In August 1538, Geoffrey Pole had been arrested on suspicion of being in contact with his brother, Cardinal Reginald Pole, who had denounced King Henry VIII and his policies in a treatise. Geoffrey underwent seven separate rounds of interrogations on 4th November 1538 and information he gave to the Crown led to the arrests of his brother, Henry Pole, 1st Baron Montagu, his brother-in-law, Sir Edward Neville, and Henry Courtenay, Marquis of Exeter, and Exeter’s wife and son. They were all accused of treason, for plotting with Cardinal Reginald Pole and conspiring against King Henry VIII.
According to his indictment, Sir Edward Neville was accused of openly saying “The King is a beast and worse than a beast…I trust knaves shall be put down and lords reign one day, and that the world will amend one day.” Gertrude Courtenay, Marchioness of Exeter, also gave information to the Crown, telling of how, when her husband had gone North in autumn 1536, during the Pilgrimage of Grace Rebellion, and she was worried about him being one of the first in battle, Neville had prophesied “Madame, be not afeared of this, nor of the second, but beware of the third.”
Neville protested his innocence at his trial on 4th November 1538, but was attainted of high treason and condemned to death.
He was executed by beheading on Tower Hill on this day in 1538 and was buried at the Chapel of St Peter ad Vincula at the Tower.
Here are a few more facts about this alleged Tudor traitor:
- He had been close to King Henry VIII early in his reign and was said to resemble him. Cardinal Wolsey even mistook him for the king when both men were masked in court entertainments, saying that Neville was “A comely knight of goodly personage that much resembled the King’s person in that Mask than any other”.
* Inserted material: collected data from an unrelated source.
(** X13. On Win32, once the first message has found no console, nothing
    goes to standard output any more: every message a later run of calls
    writes is an OutputDebugStringA, for every message type. *)
Theorem run_all_no_console_no_stdout cs : ∀ w w',
  OVR_OS_WIN32 = true → hasConsole w = Some false →
  run_all cs w = Some w' →
  ∃ added, output w' = output w ++ added
           ∧ Forall (λ o, is_OutputDebugStringA o = true) added.
Proof.
  induction cs as [|c cs IH]; intros w w' Hwin Hc; simpl.
  - intros [= <-]. exists []. by rewrite app_nil_r.
  - destruct (run c w) as [w1|] eqn:Hstep; [|done]. simpl. intros Hrest.
    assert (Hc1 : hasConsole w1 = Some false)
      by (by apply (proj1 (run_hasConsole _ _ _ Hstep))).
    destruct (IH _ _ Hwin Hc1 Hrest) as (l & Hout & Hall).
    destruct (run_shape _ _ _ Hstep) as
      [(Ho & _)|(ty & text & w0 & Hw1 & Ho & Hh & _)].
    + exists l. by rewrite Hout, Ho.
    + exists (OutputDebugStringA text :: l). split.
      * rewrite Hout, Hw1.
        rewrite (proj2 (proj2 (DefaultLogOutput_hasConsole ty text w0)) Hwin)
          by (by rewrite Hh).
        simpl. by rewrite Ho, <- app_assoc.
      * by apply Forall_cons.
Qed.

End LoggerRuns.

(** ** The Win32 Lock over constructions and destructions *)

Section LockMore.
Context {win : Win32Build} {os : Kernel32}.
Implicit Types (w : Process) (ops : list LockOp).

Lemma run_lock_ops_app ops1 ops2 w :
  run_lock_ops (ops1 ++ ops2) w = run_lock_ops ops2 (run_lock_ops ops1 w).
Proof. unfold run_lock_ops. apply fold_left_app. Qed.

(** X14. Once the probe has been made its answer stays: from a state with
    [initTried] set, any sequence of constructions and destructions keeps
    [initTried] and [pInitFn], makes no LoadLibrary or GetProcAddress call,
    and makes exactly one call per operation, chosen by the cached
    address. *)
Theorem Lock_probe_cached ops : ∀ w,
  NTDDI_WIN8_API = false → initTried w = true →
  run_lock_ops ops w
  = {| initTried := true; pInitFn := pInitFn w;
       calls := calls w ++ map (os_call_of (pInitFn w)) ops |}.
Proof.
  induction ops as [|op ops IH]; intros w Hapi Htried.
  - unfold run_lock_ops. simpl. rewrite app_nil_r.
    destruct w; simpl in *. by subst.
  - change (op :: ops) with ([op] ++ ops). rewrite run_lock_ops_app.
    assert (Hstep : run_lock_ops [op] w = os_call (os_call_of (pInitFn w) op) w).
    { unfold run_lock_ops. simpl. destruct op as [cs spinCount|cs]; simpl.
      - by apply Lock_constructor_tried.
      - done. }
    rewrite Hstep, IH by done. simpl. by rewrite <- app_assoc.
Qed.

Lemma count_app (P : OsCall → bool) (l1 l2 : list OsCall) :
  length (filter (λ c, P c = true) (l1 ++ l2))
  = (length (filter (λ c, P c = true) l1)
     + length (filter (λ c, P c = true) l2))%nat.
Proof. by rewrite filter_app, length_app. Qed.

Lemma run_lock_op_counts op w :
  ∃ made, calls (run_lock_op op w) = calls w ++ made
    ∧ length (filter (λ c, is_initialization c = true) made)
      = (if is_Construct op then 1 else 0)%nat
    ∧ length (filter (λ c, is_DeleteCriticalSection c = true) made)
      = (if is_Construct op then 0 else 1)%nat.
Proof.
  destruct op as [cs spinCount|cs]; simpl.
  - unfold Lock_constructor. destruct NTDDI_WIN8_API.
    + eexists. split; [done|]. by split.
    + destruct (initTried w); simpl.
      * destruct (pInitFn w =? 0); simpl; eexists; (split; [done|]); by split.
      * destruct (os_GetProcAddress _ _ _ =? 0); simpl;
          rewrite <- !app_assoc; eexists; (split; [done|]); by split.
  - eexists. split; [done|]. by split.
Qed.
- He was a gifted singer, and loved jousting and hunting.
- In 1516, he served as master of the buckhounds.
- In January 1510, he jousted against William Compton and caused panic when he injured them and people thought that Compton was actually the king.
- The king was Neville’s second son’s godfather.
- He was knighted following his courageous actions at the Siege of Tournai in 1513
- He was banned temporarily Henry VIII’s presence after the fall of the Duke of Buckingham in 1521 due to the duke being Neville’s brother’s father-in-law.
- He accompanied Henry VIII and Anne Boleyn on their visit to Calais in 1532, was made the King’s standard bearer soon after, and served as a sewer at the coronation banquet of Queen Anne Boleyn in 1533.
- He was married to Eleanor, daughter of Andrew Windsor, keeper of the great wardrobe, and widow of Ralph, ninth Baron Scrope of Masham.
- Neville and Eleanor had seven children together.